Near-field electrospinning (NFES) is an additive manufacturing technique that allows for both high-resolution 3D structures and a wide variety of printed materials. Typically, a high electric field between a nozzle, the spinneret, and the substrate creates a μm-sized jet of a supplied liquid material. With mm distances between spinneret and sample, it is possible to have a fair control of the lateral placement of the deposited material. The placement is, however, distributed by various electrostatic phenomena, and this is one of the present challenges in developing NFES into a more versatile technique. In this paper, a higher degree of control in NFES placement was achieved through manipulation of the electric field direction, using an auxiliary steering electrode. The position of a polycaprolactone plastic jet was determined in real-time with a camera attached to a stereo microscope. The measured position was used to calculate an applied potential to the steering electrode to guide the plastic jet to the desired position. The placement accuracy was measured both at the substrate and during flight using the camera and microscope. The higher control was revealed through the deposition of plastic fibers in a pattern with decreasing separation, with and without the active steering electrode enabled. It is in the authors’ opinion that the fabrication of dense structures could be possible with further refinement of the technique.

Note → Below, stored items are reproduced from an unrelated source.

(* ===== verification/SuiTx.v ===== *)
(** The transactions of the Sui SDK ([sui_types::transaction]), reduced to what
    the policies of the services look at. *)

From S2P Require Import Prelude RustStr ExchangeTypes.

Abbreviation ObjectID := SuiAddress.

(** * Transactions *)

Inductive Argument := GasCoin | Input (i : nat) | Result (i : nat) | NestedResult (i j : nat).

Inductive ObjectArg := ImmOrOwnedObject (id : ObjectID) | SharedObject (id : ObjectID) | Receiving (id : ObjectID).

Inductive CallArg :=
  | Pure (bytes : list Z)
  | Object (o : ObjectArg)
  | FundsWithdrawal (amount : Z) (coin_type : rstring).

Record ProgrammableMoveCall := mkMoveCall {
  package : ObjectID;
  module : rstring;
  function : rstring;
  type_arguments : list rstring;
  arguments : list Argument;
}.

Inductive Command :=
  | MoveCall (c : ProgrammableMoveCall)
  | TransferObjects (objects : list Argument) (recipient : Argument)
  | SplitCoins (coin : Argument) (amounts : list Argument)
  | MergeCoins (target : Argument) (sources : list Argument)
  | MakeMoveVec (ty : option rstring) (elems : list Argument)
  | Publish
  | Upgrade.

Record ProgrammableTransaction := mkPT { inputs : list CallArg; commands : list Command }.

(** [TransactionData]; [kind] is [None] for what is not programmable. *)
Record TransactionData := mkTx { sender : SuiAddress; kind : option ProgrammableTransaction }.

(** The parsers and renderings of the SDK. *)
Class SuiSdk := {
  sui_address_from_str : rstring → option SuiAddress;
  object_id_from_hex_literal : rstring → option ObjectID;
  address_text : SuiAddress → rstring;
  address_from_bcs : list Z → option SuiAddress;
  u64_from_bcs : list Z → option Z;
  transaction_from_bcs : list Z → option TransactionData;
  transaction_digest_text : TransactionData → rstring;
}.

(** [ObjectID::from_hex_literal("0x..")] of a small literal. *)
Definition small_id (n : Z) : ObjectID := mkSuiAddress (replicate 31 0 ++ [n]).

Definition SUI_CLOCK_OBJECT_ID : ObjectID := small_id 6.
Definition framework : ObjectID := small_id 2.
Definition move_stdlib : ObjectID := small_id 1.

Section describe.
Context `{SuiSdk}.

(** [crates/sui-tx/src/tx/template.rs]: the summary of a transaction. *)
Definition describe_command (c : Command) : rstring :=
  match c with
  | MoveCall c =>
      address_text (package c) ++ str "::" ++ module c ++ str "::" ++ function c ++ str "<" ++
      u64_to_string (Z.of_nat (length (type_arguments c))) ++ str ">"
  | SplitCoins _ _ => str "SplitCoins"
  | MergeCoins _ _ => str "MergeCoins"
  | TransferObjects _ _ => str "TransferObjects"
  | MakeMoveVec _ _ => str "MakeMoveVec"
  | Publish => str "Publish"
  | Upgrade => str "Upgrade"
  end.

Definition describe_ptb (pt : ProgrammableTransaction) : rstring :=
  match describe_command <$> commands pt with
  | [] => []
  | d :: ds => foldl (λ acc d, acc ++ str "; " ++ d) d ds
  end.
End describe.
(* ===== verification/BluefinPolicy.v ===== *)
(** [services/hedge-signer/src/policy/bluefin.rs]: which payloads the signer
    contributes a threshold-signature share to, and the digest that is signed.
    JSON text is parsed by [serde_json]: [json_from_slice] is the document of
    the bytes, with the members of an object in order and repeated keys
    kept. *)

From S2P Require Import Prelude RustStr ExchangeTypes Crates Json SuiTx HedgePolicy.

Class JsonCrate := { json_from_slice : list Z → option Value }.

Definition AUTHORIZE_TYPE : rstring := str "Bluefin Pro Authorize Account".
Definition WITHDRAW_TYPE : rstring := str "Bluefin Pro Withdrawal".
Definition INTENT_PERSONAL_MESSAGE : list Z := [3; 0; 0].
Definition INTENT_TRANSACTION_DATA : list Z := [0; 0; 0].

Inductive PayloadKind := Login | AuthorizeAccount | Withdraw | SuiTx.

#[export] Instance PayloadKind_eq_dec : EqDecision PayloadKind.
Proof. solve_decision. Defined.

Definition PayloadKind_parse (s : rstring) : option PayloadKind :=
  if bool_decide (s = str "login") then Some Login
  else if bool_decide (s = str "authorize_account") then Some AuthorizeAccount
  else if bool_decide (s = str "withdraw") then Some Withdraw
  else if bool_decide (s = str "sui_tx") then Some SuiTx
  else None.

Definition PayloadKind_as_str (k : PayloadKind) : rstring :=
  match k with
  | Login => str "login"
  | AuthorizeAccount => str "authorize_account"
  | Withdraw => str "withdraw"
  | SuiTx => str "sui_tx"
  end.

Record ApprovedPayload := mkApproved {
  message : list Z;
  ap_kind : PayloadKind;
  description : rstring;
  is_exit : bool;
  ap_tx_digest : option rstring;
}.

(** * Digests *)

(** The loop of [uleb128], over the bits of a [u64]: ten rounds at most. *)
Fixpoint uleb128_loop (fuel : nat) (n : Z) : list Z :=
  match fuel with
  | O => []
  | S fuel' =>
      let byte := Z.land n 127 in
      let n := Z.shiftr n 7 in
      if negb (n =? 0) then Z.lor byte 128 :: uleb128_loop fuel' n else [byte]
  end.

Definition uleb128 (n : Z) : list Z := uleb128_loop 10 n.

Section digests.
Context `{CryptoCrates}.

Definition blake2b256_parts (parts : list (list Z)) : list Z := blake2b256 (mjoin parts).

Definition personal_message_digest (message : list Z) : list Z :=
  blake2b256_parts [INTENT_PERSONAL_MESSAGE; uleb128 (len message); message].

Definition transaction_digest (tx_bytes : list Z) : list Z :=
  blake2b256_parts [INTENT_TRANSACTION_DATA; tx_bytes].
End digests.

(** * Payloads *)

Record LoginPayload := mkLogin { account_address : rstring; signed_at_millis : Z; audience : rstring }.

Record AuthorizePayload := mkAuthorize {
  au_type : rstring;
  au_ids : rstring;
  au_account : rstring;
  au_user : rstring;
  au_status : bool;
  au_salt : rstring;
  au_signed_at : rstring;
}.

Record WithdrawPayload := mkWithdraw {
  wd_type : rstring;
  wd_eds : rstring;
  wd_asset_symbol : rstring;
  wd_account : rstring;
  wd_amount : rstring;
  wd_salt : rstring;
  wd_signed_at : rstring;
}.

(** A derived [Deserialize] of a struct of required fields that denies unknown
    fields: an object with each field once, or an array of the fields in
    order. *)
Definition struct_fields (names : list rstring) (v : Value) : option (list Value) :=
  match v with
  | JObject m =>
      if forallb (λ kv, bool_decide (kv.1 ∈ names)) m && bool_decide (NoDup (m.*1))
      then mapM (λ n, assoc n m) names
      else None
  | JArray l => if (length l =? length names)%nat then Some l else None
  | _ => None
  end.

Definition as_i64 (v : Value) : option Z :=
  match v with
  | JNumber (PosInt n) => if n <=? i64_max then Some n else None
  | JNumber (NegInt n) => Some n
  | _ => None
  end.

Definition LoginPayload_deserialize (v : Value) : option LoginPayload :=
  fields ← struct_fields [str "accountAddress"; str "signedAtMillis"; str "audience"] v;
  match fields with
  | [a; t; u] => a ← as_str a; t ← as_i64 t; u ← as_str u; Some (mkLogin a t u)
  | _ => None
  end.

Definition AuthorizePayload_deserialize (v : Value) : option AuthorizePayload :=
  fields ← struct_fields
    [str "type"; str "ids"; str "account"; str "user"; str "status"; str "salt"; str "signedAt"] v;
  match fields with
  | [a; b; c; d; e; f; g] =>
      a ← as_str a; b ← as_str b; c ← as_str c; d ← as_str d; e ← as_bool e; f ← as_str f; g ← as_str g;
      Some (mkAuthorize a b c d e f g)
  | _ => None
  end.

Definition WithdrawPayload_deserialize (v : Value) : option WithdrawPayload :=
  fields ← struct_fields
    [str "type"; str "eds"; str "assetSymbol"; str "account"; str "amount"; str "salt"; str "signedAt"] v;
  match fields with
  | [a; b; c; d; e; f; g] =>
      a ← as_str a; b ← as_str b; c ← as_str c; d ← as_str d; e ← as_str e; f ← as_str f; g ← as_str g;
      Some (mkWithdraw a b c d e f g)
  | _ => None
  end.

(** * Classification *)

Section classify.
Context `{CryptoCrates, SuiSdk, JsonCrate}.

Definition parse_addr (s : rstring) : result DenyReason SuiAddress := ok_or (sui_address_from_str s) NotParsed.
Definition parse_object_id (s : rstring) : result DenyReason ObjectID := ok_or (object_id_from_hex_literal s) NotParsed.
Definition parse_u64_str (s : rstring) : result DenyReason Z := map_err (λ _, NotParsed) (parse_u64 s).

Definition touches_bluefin (p : VaultPolicy) (pt : ProgrammableTransaction) : bool :=
  match bluefin_package p with
  | None => false
  | Some pkg => existsb (λ c, match c with MoveCall c => bool_decide (package c = pkg) | _ => false end) (commands pt)
  end.

(** The deposit calls among the commands, or the first command that is
    outside the shape. *)
Fixpoint deposit_calls (pkg : ObjectID) (cs : list Command) : result DenyReason (list ProgrammableMoveCall) :=
  match cs with
  | [] => Ok []
  | c :: cs' =>
      match c with
      | MoveCall c =>
          if bool_decide (package c = pkg) && bool_decide (module c = str "exchange")
             && bool_decide (function c = str "deposit_to_asset_bank")
          then rest ← deposit_calls pkg cs'; Ok (c :: rest)
          else if bool_decide (package c = framework) && bool_decide (module c = str "coin") then deposit_calls pkg cs'
          else if bool_decide (package c = move_stdlib) then deposit_calls pkg cs'
          else Err (DepositCall (package c) (module c) (function c))
      | SplitCoins _ _ | MergeCoins _ _ | MakeMoveVec _ _ => deposit_calls pkg cs'
      | TransferObjects _ _ => Err DepositTransfer
      | Publish | Upgrade => Err PublishOrUpgrade
      end
  end.

(** A pure argument of a call, by position. *)
Definition pure_argument {A} (decode : list Z → option A) (pt : ProgrammableTransaction) (c : ProgrammableMoveCall)
    (i : nat) : option A :=
  match arguments c !! i with
  | Some (Input j) => match inputs pt !! j with Some (Pure bytes) => decode bytes | _ => None end
  | _ => None
  end.

Definition classify_bluefin_deposit (p : VaultPolicy) (parent : SuiAddress) (pt : ProgrammableTransaction)
    : result DenyReason rstring :=
  pkg ← ok_or (bluefin_package p) BluefinUnpinned;
  eds ← ok_or (bluefin_eds p) BluefinUnpinned;
  match foreign_shared (λ id, bool_decide (id = eds) || bool_decide (id = SUI_CLOCK_OBJECT_ID)) pt with
  | id :: _ => Err (SharedNotEds id)
  | [] =>
      deposits ← deposit_calls pkg (commands pt);
      match deposits with
      | [call] =>
          target ← ok_or (pure_argument address_from_bcs pt call 2) DepositTarget;
          if negb (bool_decide (target = parent)) then Err (DepositTargetNotParent target) else
          let amount := match pure_argument u64_from_bcs pt call 3 with
                        | Some a => u64_to_string a
                        | None => str "?"
                        end in
          Ok (str "bluefin deposit_to_asset_bank " ++ amount ++ str " crediting parent " ++ address_text parent)
      | _ => Err (DepositCount (length deposits))
      end
  end.

Definition classify_login (parent : SuiAddress) (payload : list Z) : result DenyReason ApprovedPayload :=
  login ← ok_or (v ← json_from_slice payload; LoginPayload_deserialize v) NotParsed;
  account ← parse_addr (account_address login);
  if negb (bool_decide (account = parent)) then Err (NotParent account)
  else if signed_at_millis login <=? 0 then Err NotPositive
  else Ok (mkApproved (personal_message_digest payload) Login
             (str "bluefin login (audience " ++ audience login ++ str ")") false None).

Definition classify_authorize (p : VaultPolicy) (parent : SuiAddress) (payload : list Z)
    : result DenyReason ApprovedPayload :=
  auth ← ok_or (v ← json_from_slice payload; AuthorizePayload_deserialize v) NotParsed;
  if negb (bool_decide (au_type auth = AUTHORIZE_TYPE)) then Err (WrongType (au_type auth)) else
  account ← parse_addr (au_account auth);
  if negb (bool_decide (account = parent)) then Err (NotParent account) else
  user ← parse_addr (au_user auth);
  curator ← ok_or (curator_wallet p) NoCuratorWallet;
  if negb (bool_decide (user = curator)) then Err (NotCurator user) else
  ids ← parse_object_id (au_ids auth);
  if match bluefin_ids p with Some pinned => negb (bool_decide (ids = pinned)) | None => false end
  then Err (NotPinned ids) else
  _ ← parse_u64_str (au_salt auth);
  _ ← parse_u64_str (au_signed_at auth);
  Ok (mkApproved (personal_message_digest payload) AuthorizeAccount
        (str "bluefin " ++ (if au_status auth then str "authorize" else str "deauthorize") ++
         str " curator wallet " ++ address_text user) false None).

Definition classify_withdraw (p : VaultPolicy) (parent : SuiAddress) (payload : list Z)
    : result DenyReason ApprovedPayload :=
  w ← ok_or (v ← json_from_slice payload; WithdrawPayload_deserialize v) NotParsed;
  if negb (bool_decide (wd_type w = WITHDRAW_TYPE)) then Err (WrongType (wd_type w)) else
  account ← parse_addr (wd_account w);
  if negb (bool_decide (account = parent)) then Err (NotParent account) else
  eds ← parse_object_id (wd_eds w);
  if match bluefin_eds p with Some pinned => negb (bool_decide (eds = pinned)) | None => false end
  then Err (NotPinned eds) else
  amount ← parse_u64_str (wd_amount w);
  _ ← parse_u64_str (wd_salt w);
  _ ← parse_u64_str (wd_signed_at w);
  Ok (mkApproved (personal_message_digest payload) Withdraw
        (str "bluefin withdraw " ++ u64_to_string amount ++ str " (e9) " ++ wd_asset_symbol w ++
         str " to parent " ++ address_text parent) true None).

Definition classify_sui_tx (p : VaultPolicy) (parent : SuiAddress) (payload : list Z)
    : result DenyReason ApprovedPayload :=
  tx ← ok_or (transaction_from_bcs payload) NotParsed;
  if negb (bool_decide (sender tx = parent)) then Err (NotParent (sender tx)) else
  pt ← ok_or (kind tx) NotProgrammable;
  let digest := Some (transaction_digest_text tx) in
  if touches_bluefin p pt then
    description ← classify_bluefin_deposit p parent pt;
    Ok (mkApproved (transaction_digest payload) SuiTx description false digest)
  else
    match classify p pt with
    | Approve Strict => Ok (mkApproved (transaction_digest payload) SuiTx (describe_ptb pt) true digest)
    | Deny reason => Err reason
    end.

Definition classify_payload (p : VaultPolicy) (parent : SuiAddress) (kind : rstring) (payload : list Z)
    : result DenyReason ApprovedPayload :=
  k ← ok_or (PayloadKind_parse kind) (UnknownKind kind);
  match k with
  | Login => classify_login parent payload
  | AuthorizeAccount => classify_authorize p parent payload
  | Withdraw => classify_withdraw p parent payload
  | SuiTx => classify_sui_tx p parent payload
  end.
End classify.
(* ===== verification/HedgeTheorems.v ===== *)
(** What the signer's policy guarantees: the digest it signs determines the
    kind and the bytes of the payload it approved, and what an approved
    transaction pays goes to the vault and the accounts of the vault, the
    coin module apart. *)

From S2P Require Import Prelude Prog RustStr ExchangeTypes Demo Crates Signing Json Wire SuiTx HedgePolicy BluefinPolicy HedgeService.

#[export] Existing Instance demo_crypto.

Definition demo_vault_id : rstring := replicate 32 50.
Definition demo_parent : SuiAddress := demo_addr 9.
Definition demo_trading_vault : ObjectID := demo_addr 60.

Definition demo_policy : VaultPolicy :=
  mkPolicy demo_vault_id demo_parent (demo_addr 50) demo_trading_vault {[demo_addr 50]} [] None (Some (demo_addr 64))
    (Some (demo_addr 61)) (Some (demo_addr 62)) (Some (demo_addr 63)).

(** * Transactions *)

Definition demo_sweep : ProgrammableTransaction :=
  mkPT [Object (SharedObject (demo_addr 50)); Pure (replicate 32 50)]
    [MoveCall (mkMoveCall framework (str "coin") (str "redeem_funds") [] []);
     MoveCall (mkMoveCall demo_trading_vault (str "vault") (str "return_external") [] [Input 0; Result 0]);
     TransferObjects [Result 1] (Input 1)].

Definition demo_deposit : ProgrammableTransaction :=
  mkPT [Object (SharedObject (demo_addr 62)); Pure (replicate 32 9); Pure [7]]
    [SplitCoins GasCoin [Input 2];
     MoveCall (mkMoveCall (demo_addr 63) (str "exchange") (str "deposit_to_asset_bank") []
                 [Input 0; Input 2; Input 1; Input 2; Result 0])].

(** The coins of the account to another address, by a call of the coin
    module. *)
Definition demo_send_funds : ProgrammableTransaction :=
  mkPT [Pure (replicate 32 77)]
    [MoveCall (mkMoveCall framework (str "coin") (str "send_funds") [] [GasCoin; Input 0])].

Definition demo_txs : list TransactionData :=
  [mkTx demo_parent (Some demo_sweep); mkTx demo_parent (Some demo_deposit); mkTx demo_parent (Some demo_send_funds);
   mkTx demo_parent None].

#[export] Instance demo_sui : SuiSdk := {|
  sui_address_from_str s := if (length s =? 32)%nat then Some (mkSuiAddress s) else None;
  object_id_from_hex_literal s := if (length s =? 32)%nat then Some (mkSuiAddress s) else None;
  address_text := addr_bytes;
  address_from_bcs l := if (length l =? 32)%nat then Some (mkSuiAddress l) else None;
  u64_from_bcs l := head l;
  transaction_from_bcs l := match l with [k] => demo_txs !! Z.to_nat k | _ => None end;
  transaction_digest_text tx := addr_bytes (sender tx);
|}.

(** * Payloads *)

Definition demo_login : Value :=
  JObject [(str "accountAddress", JString (replicate 32 9)); (str "signedAtMillis", JNumber (PosInt 5));
           (str "audience", JString (str "api"))].

Definition demo_withdraw : Value :=
  JObject [(str "type", JString WITHDRAW_TYPE); (str "eds", JString (replicate 32 62));
           (str "assetSymbol", JString (str "USDC")); (str "account", JString (replicate 32 9));
           (str "amount", JString (str "25")); (str "salt", JString (str "1")); (str "signedAt", JString (str "5"))].

#[export] Instance demo_json : JsonCrate := {|
  json_from_slice l :=
    match l with
    | [k] => if k =? 120 then Some demo_login else if k =? 121 then Some demo_withdraw else None
    | _ => None
    end;
|}.

(** * Ceremonies *)

#[export] Instance demo_hex : HexCrate := {| hex_encode l := l; hex_decode s := Some s |}.
#[export] Instance demo_b64 : Base64Crate := {| base64_encode l := l; base64_decode s := Some s |}.
#[export] Instance demo_uuid : UuidCrate := {| uuid_v4 n := [100 + Z.of_nat n] |}.
#[export] Instance demo_service_key : ServiceKey := {|
  signature_from_signer _ := replicate 64 7;
  registrar_public := Some (replicate 32 3);
  registrar_sign _ := replicate 64 7;
|}.

#[export] Instance demo_frost : FrostCrate := {|
  dkg_round1_package := Some;
  dkg_round2_package := Some;
  dkg_part1 d := Some ([Z.of_nat d], [40; Z.of_nat d]);
  dkg_part2 secret package := Some (secret ++ package, [41]);
  dkg_part3 secret package1 package2 := Some (7 :: secret, 8 :: package1);
  verifying_key := Some;
  round1_commit _ d := ([Z.of_nat d], Some [42; Z.of_nat d]);
  signing_package := Some;
  package_message package := package;
  round2_sign package nonces key := Some (nonces ++ key);
|}.

Definition demo_chain (disk : bool) : World :=
  mkWorld 1000 0 disk (λ id, Ok (
    if bool_decide (id = demo_addr 50)
    then Some (mkChainObject true (Some (demo_trading_vault, str "vault", str "TradingVault"))
                 (Some (JObject [(str "external", JNull)])))
    else None)).

Definition demo_vaults : gmap rstring VaultPolicy := {[demo_vault_id := demo_policy]}.

(** The curator's package is [[1]], so the group key is [[8; 1]] and the
    account has the address [demo_parent]. *)
Definition demo_digest : list Z := transaction_digest [0].

Definition demo_hedge_tasks : list HedgeTask :=
  [KeygenRound1 demo_vault_id [1]; KeygenRound2 demo_vault_id [2];
   SignRound1 demo_vault_id (str "sui_tx") [0]; SignRound2 [102] demo_digest;
   SignRound2 [102] demo_digest; Sign demo_vault_id [0]].

Definition demo_in_turn (n : nat) : list nat := flat_map (λ i, replicate 20 i) (seq 0 n).

Abbreviation hedge_demo :=
  (hedge_serve demo_vaults demo_trading_vault ∅ (demo_chain true) demo_hedge_tasks (demo_in_turn 6)).

Lemma demo_hedge_trace :
  trace hedge_demo.2 =
    [Reported demo_vault_id demo_parent; UsedNonces demo_vault_id 1 demo_digest demo_digest;
     Countersigned demo_vault_id (mkTx demo_parent (Some demo_sweep))].
Proof. vm_compute. reflexivity. Qed.

Lemma demo_hedge_returned : forallb (λ p, match p with Ret _ => true | Act _ _ => false end) hedge_demo.1 = true.
Proof. vm_compute. reflexivity. Qed.

(** * The length prefix *)

Lemma uleb128_loop_uleb fuel n : 0 ≤ n → uleb128_loop fuel n = uleb fuel n.
Proof.
  revert n. induction fuel as [|fuel IH]; intros n Hn; [done|]. cbn [uleb128_loop uleb].
  change 127 with (Z.ones 7). rewrite Z.land_ones, Z.shiftr_div_pow2 by lia. change (2 ^ 7) with 128.
  pose proof (Z.mod_pos_bound n 128). pose proof (Z.div_mod n 128).
  destruct (Z.ltb_spec n 128) as [Hlt|Hge].
  - rewrite Z.div_small, Z.mod_small by lia. done.
  - assert (1 ≤ n / 128) by (apply Z.div_le_lower_bound; lia).
    destruct (Z.eqb_spec (n / 128) 0); [lia|]. cbn [negb]. rewrite IH by lia. f_equal.
    rewrite <- Z.add_lor_land. replace (Z.land (n mod 128) 128) with 0; [lia|].
    symmetry. apply Z.bits_inj_0. intros i. rewrite Z.land_spec. change 128 with (2 ^ 7).
    destruct (decide (i < 0)); [by rewrite Z.testbit_neg_r|]. rewrite Z.pow2_bits_eqb by lia.
    destruct (Z.eqb_spec 7 i) as [<-|]; [|apply andb_false_r]. rewrite Z.mod_pow2_bits_high by lia. done.
Qed.

Lemma uleb128_cancel n n' r r' : u64 n → u64 n' → uleb128 n ++ r = uleb128 n' ++ r' → n = n' ∧ r = r'.
Proof.
  assert (∀ m, u64 m → 0 ≤ m < 128 ^ Z.of_nat 10) as Hb.
  { intros m [Hl Hu]. split; [done|]. eapply Z.le_lt_trans; [exact Hu|]. by vm_compute. }
  intros Hn Hn'. unfold uleb128. rewrite !uleb128_loop_uleb by (apply Hn || apply Hn').
  apply uleb_cancel; auto with lia.
Qed.

(** * One payload, one kind *)

Lemma struct_fields_first n ns v x xs :
  struct_fields (n :: ns) v = Some (x :: xs) →
  match v with JObject m => assoc n m = Some x | JArray l => head l = Some x | _ => False end.
Proof.
  destruct v as [| | | |l|m]; try done; cbn [struct_fields].
  - destruct (_ =? _)%nat; [|done]. by intros [= ->].
  - destruct (_ && _); [|done]. cbn [mapM mbind option_bind].
    destruct (assoc n m) as [y|]; [|done]. cbn [mbind option_bind].
    destruct (mapM _ ns); [|done]. by intros [= -> _].
Qed.
(** A session is taken once, with its nonces and what they may sign. *)
Lemma holds_take id :
  holds (λ o g, match o with
                | Some a => ∃ share, g = {[+ TNonce (ss_draw a) +]} ⊎ {[+ TKnown (ss_vault_id a) share +]} ∧
                    vouched (ss_vault_id a) share (ss_message a)
                | None => True
                end) (take_sign_session id) ∅.
Proof.
  apply owns_act. intros s others Hs. rewrite (left_id_L ∅ (⊎)) in Hs. cbn [fst snd]. set (live := filter _ _).
  assert (hinv (set_signing live s) others) as Hl.
  { apply hinv_sessions; [|done]. intros id' b. by intros [? _]%map_lookup_filter_Some. }
  destruct (live !! id) as [a|] eqn:Ha.
  - destruct (hi_session _ _ Hl id a Ha) as (_ & _ & _ & _ & share & Hsh & Hv).
    exists ({[+ TNonce (ss_draw a) +]} ⊎ {[+ TKnown (ss_vault_id a) share +]}). split; [|by eauto].
    rewrite <- (assoc_L (⊎)). by apply (hinv_take id a share) in Hl.
  - exists ∅. split; [|done]. rewrite (left_id_L ∅ (⊎)), delete_id; done.
Qed.

Lemma holds_sign_round2 a share p :
  vouched (ss_vault_id a) share (ss_message a) →
  holds (λ _ _, True) (sign_round2 a p) ({[+ TNonce (ss_draw a) +]} ⊎ {[+ TKnown (ss_vault_id a) share +]}).
Proof.
  intros Hv. unfold sign_round2. destruct (signing_package p) as [package|]; [|done].
  case_bool_decide as Hm; cbn [negb]; [|done].
  eapply owns_bind; [apply (holds_get_known _ share); multiset_solver|]. intros o g' [-> ->].
  eapply (owns_bind _ (λ _ _, True)); [|done]. apply owns_act. intros s others Hs. exists ∅. split; [|done].
  rewrite (left_id_L ∅ (⊎)). rewrite <- (assoc_L (⊎)) in Hs. cbn [fst]. apply hinv_use.
  - split; [done|]. exists share. split; [|by rewrite Hm]. apply (hi_known _ _ Hs). multiset_solver.
  - apply (hinv_weaken _ {[+ TKnown (ss_vault_id a) share +]}).
    rewrite (assoc_L (⊎)), (comm_L (⊎) {[+ TKnown _ _ +]}), <- (assoc_L (⊎)). done.
Qed.

(** ** Tasks *)

Abbreviation serves p := (holds (λ _ _, True) p ∅).

Lemma quiet_serves {A} (p : prog HState A) : quiet p → serves p.
Proof. intros Hp. eapply owns_weaken, Hp. done. Qed.

(** An entry of the trace, then quiet work. *)
Lemma holds_emit {A} t (p : unit → prog HState A) g :
  used_draws [t] = [] → (∀ s others, hinv s (g ⊎ others) → trace_ok s t) → (∀ u, quiet (p u)) →
  holds (λ _ _, True) (emit t ≫= p) g.
Proof.
  intros Hu Ht Hp. eapply (owns_bind _ (λ _ _, True)).
  - apply owns_act. intros s others Hs. exists g. split; [|done]. apply hinv_trace; [done|by eapply Ht|done].
  - intros u g' _. eapply owns_weaken, Hp. done.
Qed.

Lemma serves_sign v tx : serves (sign vaults v tx).
Proof.
  unfold sign. repeat (case_match; try apply quiet_serves, quiet_deny). apply holds_emit; [done| |].
  - intros s others _. match goal with t : Tier |- _ => destruct t end.
    match goal with Hn : negb (bool_decide _) = false |- _ => apply negb_false_iff, bool_decide_eq_true in Hn end.
    cbn. eauto 10.
  - intros u. apply quiet_seq; [apply quiet_record|]. intros ?. apply quiet_ret.
Qed.

Lemma serves_keygen_round1 v p : serves (frost_keygen_round1 trading_vault_pkg v p).
Proof.
  apply quiet_serves, quiet_seq; [apply quiet_get|]. intros [share|]; [apply quiet_ret|].
  apply quiet_seq; [apply quiet_vault_resolve|]. intros [[[external|]|]|]; try apply quiet_ret.
  destruct (base64_decode (trim p)); [|apply quiet_ret].
  apply quiet_seq; [apply quiet_keygen_round1|]. intros ?. apply quiet_ret.
Qed.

近场静电纺丝（NFES）是一种增材制造技术，可以同时使用高分辨率3D结构和多种印刷材料。通常，喷嘴，喷丝头和基材之间的高电场会产生μ所供应液体材料的m尺寸喷嘴。在喷丝头和样品之间的距离为mm的情况下，可以合理控制沉积材料的横向放置。但是，该位置因各种静电现象而分布，这是将NFES发展为更通用的技术时所面临的挑战之一。在本文中，通过使用辅助转向电极操纵电场方向，可以实现更高程度的NFES放置控制。聚己内酯塑料射流的位置是使用连接到体视显微镜的相机实时确定的。测量的位置用于计算施加到转向电极的电位，以将塑料射流引导至所需位置。使用照相机和显微镜在基材上和飞行过程中都测量了放置精度。在启用和未启用主动操纵电极的情况下，通过以减少间隔的图案沉积塑料纤维来揭示更高的控制力。作者认为，随着技术的进一步完善，可以制造致密的结构。